What the exercise asks: Your answer should be the exact lines of the data below from the one containing "Lemma app_a32_inj (a" through the one containing "as [[-> ->]%app_a32_inj | Hne]."; please include nothing else.

Records supplied:
(* ===== verification/Merkle.v ===== *)
(** * The Merkle root over chunk hashes ([internal/merkle/tree.go])

    [ComputeRoot] repeatedly replaces neighbouring hashes by the SHA-256 of
    their concatenation, a last unpaired hash moving up unchanged, until one
    hash is left; no chunks at all give the zero array.  The reference is a
    binary tree whose leaves are the chunk hashes in order. *)

From Stdlib Require Import Strings.Byte.
From S2P Require Import Prelude GoBytes Sha256 Fs Chunker.

Module Merkle.
Import Chunker.

(** The inner loop: one level of the tree from the one below.  [hashes[i][:]]
    is a slice of capacity 32, so [append] allocates and [data] is the
    concatenation. *)
Fixpoint level (hashes : list array32) : list array32 :=
  match hashes with
  | h1 :: h2 :: rest => Sum256 (a32_bytes h1 ++ a32_bytes h2) :: level rest
  | [h] => [h]
  | [] => []
  end.

(** The outer loop [for len(hashes) > 1] and the final [hashes[0]]; a level
    is shorter than the one below, so the length is enough fuel. *)
Fixpoint root_loop (fuel : nat) (hashes : list array32) : array32 :=
  match fuel, hashes with
  | S fuel, _ :: _ :: _ => root_loop fuel (level hashes)
  | _, h :: _ => h
  | _, [] => zero32
  end.

Definition ComputeRoot (chunks : list Chunk) : array32 :=
  match chunks with
  | [] => zero32
  | _ => root_loop (length chunks) (Hash <$> chunks)
  end.

Lemma ComputeRoot_loop chs : ComputeRoot chs = root_loop (length chs) (Hash <$> chs).
Proof. by destruct chs. Qed.

(** Pairwise induction, the recursion scheme of [level]. *)
Lemma pair_ind {A} (P : list A → Prop) :
  P [] → (∀ x, P [x]) → (∀ x y l, P l → P (x :: y :: l)) → ∀ l, P l.
Proof.
  intros H0 H1 H2. fix IH 1. intros [|x [|y l]]; [exact H0|apply H1|].
  apply H2, IH.
Qed.

Lemma length_level hs : length (level hs) = Nat.div2 (S (length hs)).
Proof. induction hs as [| |h1 h2 l IH] using pair_ind; simpl; auto. Qed.

(** ** The tree *)

Inductive mtree :=
  | Leaf (h : array32)
  | Node (l r : mtree).

Fixpoint root (t : mtree) : array32 :=
  match t with
  | Leaf h => h
  | Node l r => Sum256 (a32_bytes (root l) ++ a32_bytes (root r))
  end.

Fixpoint leaves (t : mtree) : list array32 :=
  match t with Leaf h => [h] | Node l r => leaves l ++ leaves r end.

Fixpoint height (t : mtree) : nat :=
  match t with Leaf _ => 0 | Node l r => S (height l `max` height r) end.

Fixpoint tlevel (ts : list mtree) : list mtree :=
  match ts with
  | t1 :: t2 :: rest => Node t1 t2 :: tlevel rest
  | _ => ts
  end.

Lemma level_roots ts : level (root <$> ts) = root <$> tlevel ts.
Proof. induction ts as [| |t1 t2 l IH] using pair_ind; csimpl; [done..|]. by rewrite IH. Qed.

Lemma tlevel_leaves ts : mjoin (leaves <$> tlevel ts) = mjoin (leaves <$> ts).
Proof.
  induction ts as [| |t1 t2 l IH] using pair_ind; csimpl; [done..|].
  by rewrite IH, (assoc_L (++)).
Qed.

Lemma tlevel_height k ts :
  Forall (λ t, height t ≤ k) ts → Forall (λ t, height t ≤ S k) (tlevel ts).
Proof.
  induction ts as [| |t1 t2 l IH] using pair_ind; simpl.
  - constructor.
  - intros H. inversion_clear H. constructor; [lia|constructor].
  - intros H. inversion_clear H as [|?? H1 H2]. inversion_clear H2.
    constructor; [simpl; lia|auto].
Qed.

Lemma length_tlevel ts : length (tlevel ts) = Nat.div2 (S (length ts)).
Proof. induction ts as [| |t1 t2 l IH] using pair_ind; simpl; auto. Qed.

Lemma root_loop_tree fuel ts k m :
  ts ≠ [] → length ts ≤ fuel → length ts ≤ 2 ^ m → Forall (λ t, height t ≤ k) ts →
  ∃ t, leaves t = mjoin (leaves <$> ts) ∧ root t = root_loop fuel (root <$> ts)
     ∧ height t ≤ k + m.
Proof.
  revert ts k m. induction fuel as [|fuel IH]; intros ts k m Hne Hlen Hm Hh.
  { by destruct ts; simpl in *; [|lia]. }
  destruct ts as [|t1 [|t2 ts]]; [done| |].
  { exists t1. csimpl. rewrite app_nil_r. split_and!; [done..|].
    inversion_clear Hh. lia. }
  set (ts' := t1 :: t2 :: ts) in *.
  assert (length (tlevel ts') = (S (length ts')) / 2) as Hl'
    by (by rewrite length_tlevel, Nat.div2_div).
  assert (2 ≤ length ts') by (simpl; lia).
  destruct m as [|m]; [simpl in Hm; lia|]. rewrite Nat.pow_succ_r' in Hm.
  destruct (IH (tlevel ts') (S k) m) as (t & Hl & Hr & Hk).
  - done.
  - rewrite Hl'. apply Nat.lt_succ_r, Nat.Div0.div_lt_upper_bound. lia.
  - rewrite Hl'. apply Nat.lt_succ_r, Nat.Div0.div_lt_upper_bound. lia.
  - by apply tlevel_height.
  - exists t. split_and!; [by rewrite Hl, tlevel_leaves| |lia].
    by rewrite Hr, <- level_roots.
Qed.

Lemma leaves_Leaf (hs : list array32) : mjoin (leaves <$> (Leaf <$> hs)) = hs.
Proof. induction hs as [|h hs IH]; csimpl; [done|]. by rewrite IH. Qed.

Lemma roots_Leaf (hs : list array32) : root <$> (Leaf <$> hs) = hs.
Proof. induction hs as [|h hs IH]; csimpl; [done|]. by rewrite IH. Qed.

(** [ComputeRoot] of a non-empty list is the root of a binary tree over
    exactly the chunk hashes, in order, of at most logarithmic height. *)
Theorem ComputeRoot_tree chs :
  chs ≠ [] →
  ∃ t, leaves t = Hash <$> chs ∧ root t = ComputeRoot chs
     ∧ height t ≤ Nat.log2_up (length chs).
Proof.
  intros Hne. set (ts := Leaf <$> (Hash <$> chs)).
  destruct (root_loop_tree (length chs) ts 0 (Nat.log2_up (length chs)))
    as (t & Hl & Hr & Hk).
  - by destruct chs.
  - subst ts. rewrite !length_fmap. done.
  - subst ts. rewrite !length_fmap. destruct (decide (1 < length chs)).
    + by apply Nat.log2_up_spec.
    + destruct chs as [|? [|? ?]]; simpl in *; [done|by cbv|lia].
  - subst ts. apply Forall_forall. by intros t (? & -> & _)%list_elem_of_fmap.
  - exists t. subst ts. rewrite leaves_Leaf in Hl. rewrite roots_Leaf in Hr.
    split_and!; [done| |done]. by rewrite Hr, ComputeRoot_loop.
Qed.

(** ** Binding *)

(** The byte strings hashed while going up from [hs]. *)
Fixpoint level_inputs (hs : list array32) : list (list byte) :=
  match hs with
  | h1 :: h2 :: rest => (a32_bytes h1 ++ a32_bytes h2) :: level_inputs rest
  | _ => []
  end.

Fixpoint root_inputs (fuel : nat) (hs : list array32) : list (list byte) :=
  match fuel, hs with
  | S fuel, _ :: _ :: _ => level_inputs hs ++ root_inputs fuel (level hs)
  | _, _ => []
  end.

(** Two different inputs, one from each side, with the same SHA-256. *)
Definition collision (X Y : list (list byte)) : Prop :=
  ∃ x y, x ∈ X ∧ y ∈ Y ∧ x ≠ y ∧ Sum256 x = Sum256 y.

Lemma collision_mono X X' Y Y' : collision X Y → X ⊆ X' → Y ⊆ Y' → collision X' Y'.
Proof. intros (x & y & ? & ? & ? & ?) HX HY. exists x, y. auto. Qed.

Lemma collision_app_l X Y Z W : collision X Y → collision (X ++ Z) (Y ++ W).
Proof. intros H. eapply collision_mono; [done|apply list_subseteq_app_l..]; done. Qed.

Lemma collision_app_r X Y Z W : collision X Y → collision (Z ++ X) (W ++ Y).
Proof. intros H. eapply collision_mono; [done|apply list_subseteq_app_r..]; done. Qed.

Lemma collision_cons X Y x y : collision X Y → collision (x :: X) (y :: Y).
Proof. apply (collision_app_r X Y [x] [y]). Qed.

Lemma collision_head X Y x y :
  x ≠ y → Sum256 x = Sum256 y → collision (x :: X) (y :: Y).
Proof. intros. exists x, y. split_and!; [apply list_elem_of_here..|done|done]. Qed.

Lemma app_a32_inj (a b c d : array32) :
  a32_bytes a ++ a32_bytes b = a32_bytes c ++ a32_bytes d → a = c ∧ b = d.
Proof.
  intros H. apply app_inj_1 in H as [H1 H2]; [|by rewrite !length_a32].
  by split; apply array32_eq.
Qed.

Lemma level_binding l l' :
  length l = length l' → level l = level l' →
  l = l' ∨ collision (level_inputs l) (level_inputs l').
Proof.
  revert l'. induction l as [|x|a b l IH] using pair_ind; intros l' Hlen H.
  - by destruct l'; [left|].
  - destruct l' as [|y [|? ?]]; simplify_eq/=. by left.
  - destruct l' as [|c [|d l']]; simplify_eq/=.
    destruct (decide (a32_bytes a ++ a32_bytes b = a32_bytes c ++ a32_bytes d))
      as [[-> ->]%app_a32_inj | Hne].
    + destruct (IH l') as [-> | HC]; [done..|by left|right]. by apply collision_cons.
    + right. by apply collision_head.
Qed.

Lemma root_loop_binding fuel l l' :
  length l = length l' → length l ≤ fuel → root_loop fuel l = root_loop fuel l' →
  l = l' ∨ collision (root_inputs fuel l) (root_inputs fuel l').
Proof.
  revert l l'. induction fuel as [|fuel IH]; intros l l' Hlen Hf H.
  { destruct l, l'; simpl in *; first [by left | lia]. }
  destruct l as [|a [|b l]], l' as [|c [|d l']]; simplify_eq/=; try (by left).
  destruct (IH (level (a :: b :: l)) (level (c :: d :: l'))) as [E | HC].
  - rewrite !length_level. cbn [length]. by rewrite Hlen.
  - rewrite length_level. cbn [length]. rewrite Nat.div2_div.
    apply Nat.lt_succ_r, Nat.Div0.div_lt_upper_bound. simpl in *. lia.
  - done.
  - apply level_binding in E as [E | HC]; [by left|right|by simpl; congruence].
    exact (collision_app_l _ _ (root_inputs fuel (level (a :: b :: l)))
      (root_inputs fuel (level (c :: d :: l'))) HC).
  - right. exact (collision_app_r _ _ (level_inputs (a :: b :: l))
      (level_inputs (c :: d :: l')) HC).
Qed.

(** The hashes of the chunk data themselves. *)
Lemma hashes_binding (chs chs' : list Chunk) :
  Forall (λ ch, Hash ch = Sum256 (Data ch)) chs →
  Forall (λ ch, Hash ch = Sum256 (Data ch)) chs' →
  Hash <$> chs = Hash <$> chs' →
  Data <$> chs = Data <$> chs' ∨ collision (Data <$> chs) (Data <$> chs').
Proof.
  intros H. revert chs'. induction H as [|ch chs Hc H IH]; intros chs' H' E.
  - left. by destruct chs'.
  - destruct chs' as [|ch' chs']; [done|]. csimpl in *. simplify_eq.
    inversion_clear H' as [|?? Hc' Ht].
    destruct (decide (Data ch = Data ch')) as [Hd|Hd].
    + destruct (IH chs') as [Hs|HC]; [done..|left; by rewrite Hd, Hs|right].
      by apply collision_cons.
    + right. apply collision_head; [done|congruence].
Qed.

(** Everything hashed on the way from chunk data to the root. *)
Definition file_inputs (chs : list Chunk) : list (list byte) :=
  (Data <$> chs) ++ root_inputs (length chs) (Hash <$> chs).

(** C6. The root binds the content: two chunk lists of the same length whose
    hashes are those of their data and whose roots agree stand for the same
    bytes, unless two different inputs that were actually hashed for them have
    the same SHA-256. *)
Theorem ComputeRoot_binding (chs chs' : list Chunk) :
  Forall (λ ch, Hash ch = Sum256 (Data ch)) chs →
  Forall (λ ch, Hash ch = Sum256 (Data ch)) chs' →
  length chs = length chs' →
  ComputeRoot chs = ComputeRoot chs' →
  mjoin (Data <$> chs) = mjoin (Data <$> chs')
  ∨ collision (file_inputs chs) (file_inputs chs').
Proof.
  intros Hw Hw' Hlen Hr. rewrite !ComputeRoot_loop, <- Hlen in Hr.
  apply root_loop_binding in Hr as [E | HC]; [| |by rewrite !length_fmap..].
  - apply hashes_binding in E as [-> | HC]; [by left|right|done..].
    by apply collision_app_l.
  - right. unfold file_inputs. rewrite <- Hlen. by apply collision_app_r.
Qed.

(** Leaves and inner nodes are hashed alike: one chunk whose data is the
    two hashes of another file's chunks has that file's root, so a root alone
    does not determine the number of chunks. *)
Theorem ComputeRoot_ambiguous (c1 c2 c : Chunk) :
  Data c = a32_bytes (Hash c1) ++ a32_bytes (Hash c2) →
  Hash c = Sum256 (Data c) →
  ComputeRoot [c] = ComputeRoot [c1; c2].
Proof. intros Hd Hh. unfold ComputeRoot. simpl. by rewrite Hh, Hd. Qed.

(** ** Witnesses *)

Definition ex_chunk (t : string) : Chunk :=
  MkChunk (Sum256 (bytes_of t)) 0 (Z.of_nat (length (bytes_of t))) 0 (bytes_of t).

Definition ex_inner (c1 c2 : Chunk) : Chunk :=
  let d := a32_bytes (Hash c1) ++ a32_bytes (Hash c2) in MkChunk (Sum256 d) 0 64 0 d.

Lemma ex_inner_data c1 c2 : Data (ex_inner c1 c2) = a32_bytes (Hash c1) ++ a32_bytes (Hash c2).
Proof. reflexivity. Qed.

Lemma ex_inner_hash c1 c2 : Hash (ex_inner c1 c2) = Sum256 (Data (ex_inner c1 c2)).
Proof. reflexivity. Qed.

Lemma ComputeRoot_tree_witness :
  ∃ t, leaves t = Hash <$> [ex_chunk "a"; ex_chunk "b"; ex_chunk "c"] ∧ height t ≤ 2.
Proof.
  destruct (ComputeRoot_tree [ex_chunk "a"; ex_chunk "b"; ex_chunk "c"]) as (t & H1 & _ & H3);
    [discriminate|]. exists t. split; [exact H1|exact H3].
Defined.

Lemma ComputeRoot_binding_witness :
  mjoin (Data <$> [ex_chunk "a"; ex_chunk "b"]) = mjoin (Data <$> [ex_chunk "a"; ex_chunk "b"])
  ∨ collision (file_inputs [ex_chunk "a"; ex_chunk "b"]) (file_inputs [ex_chunk "a"; ex_chunk "b"]).
Proof.
  apply ComputeRoot_binding; [by repeat constructor..|reflexivity|reflexivity].
Defined.

Lemma ComputeRoot_ambiguous_witness :
  ComputeRoot [ex_inner (ex_chunk "a") (ex_chunk "b")] = ComputeRoot [ex_chunk "a"; ex_chunk "b"].
Proof.
  exact (ComputeRoot_ambiguous (ex_chunk "a") (ex_chunk "b") (ex_inner (ex_chunk "a") (ex_chunk "b"))
    (ex_inner_data _ _) (ex_inner_hash _ _)).
Defined.

End Merkle.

Finished exercise:
Lemma app_a32_inj (a b c d : array32) :
  a32_bytes a ++ a32_bytes b = a32_bytes c ++ a32_bytes d → a = c ∧ b = d.
Proof.
  intros H. apply app_inj_1 in H as [H1 H2]; [|by rewrite !length_a32].
  by split; apply array32_eq.
Qed.

Lemma level_binding l l' :
  length l = length l' → level l = level l' →
  l = l' ∨ collision (level_inputs l) (level_inputs l').
Proof.
  revert l'. induction l as [|x|a b l IH] using pair_ind; intros l' Hlen H.
  - by destruct l'; [left|].
  - destruct l' as [|y [|? ?]]; simplify_eq/=. by left.
  - destruct l' as [|c [|d l']]; simplify_eq/=.
    destruct (decide (a32_bytes a ++ a32_bytes b = a32_bytes c ++ a32_bytes d))
      as [[-> ->]%app_a32_inj | Hne].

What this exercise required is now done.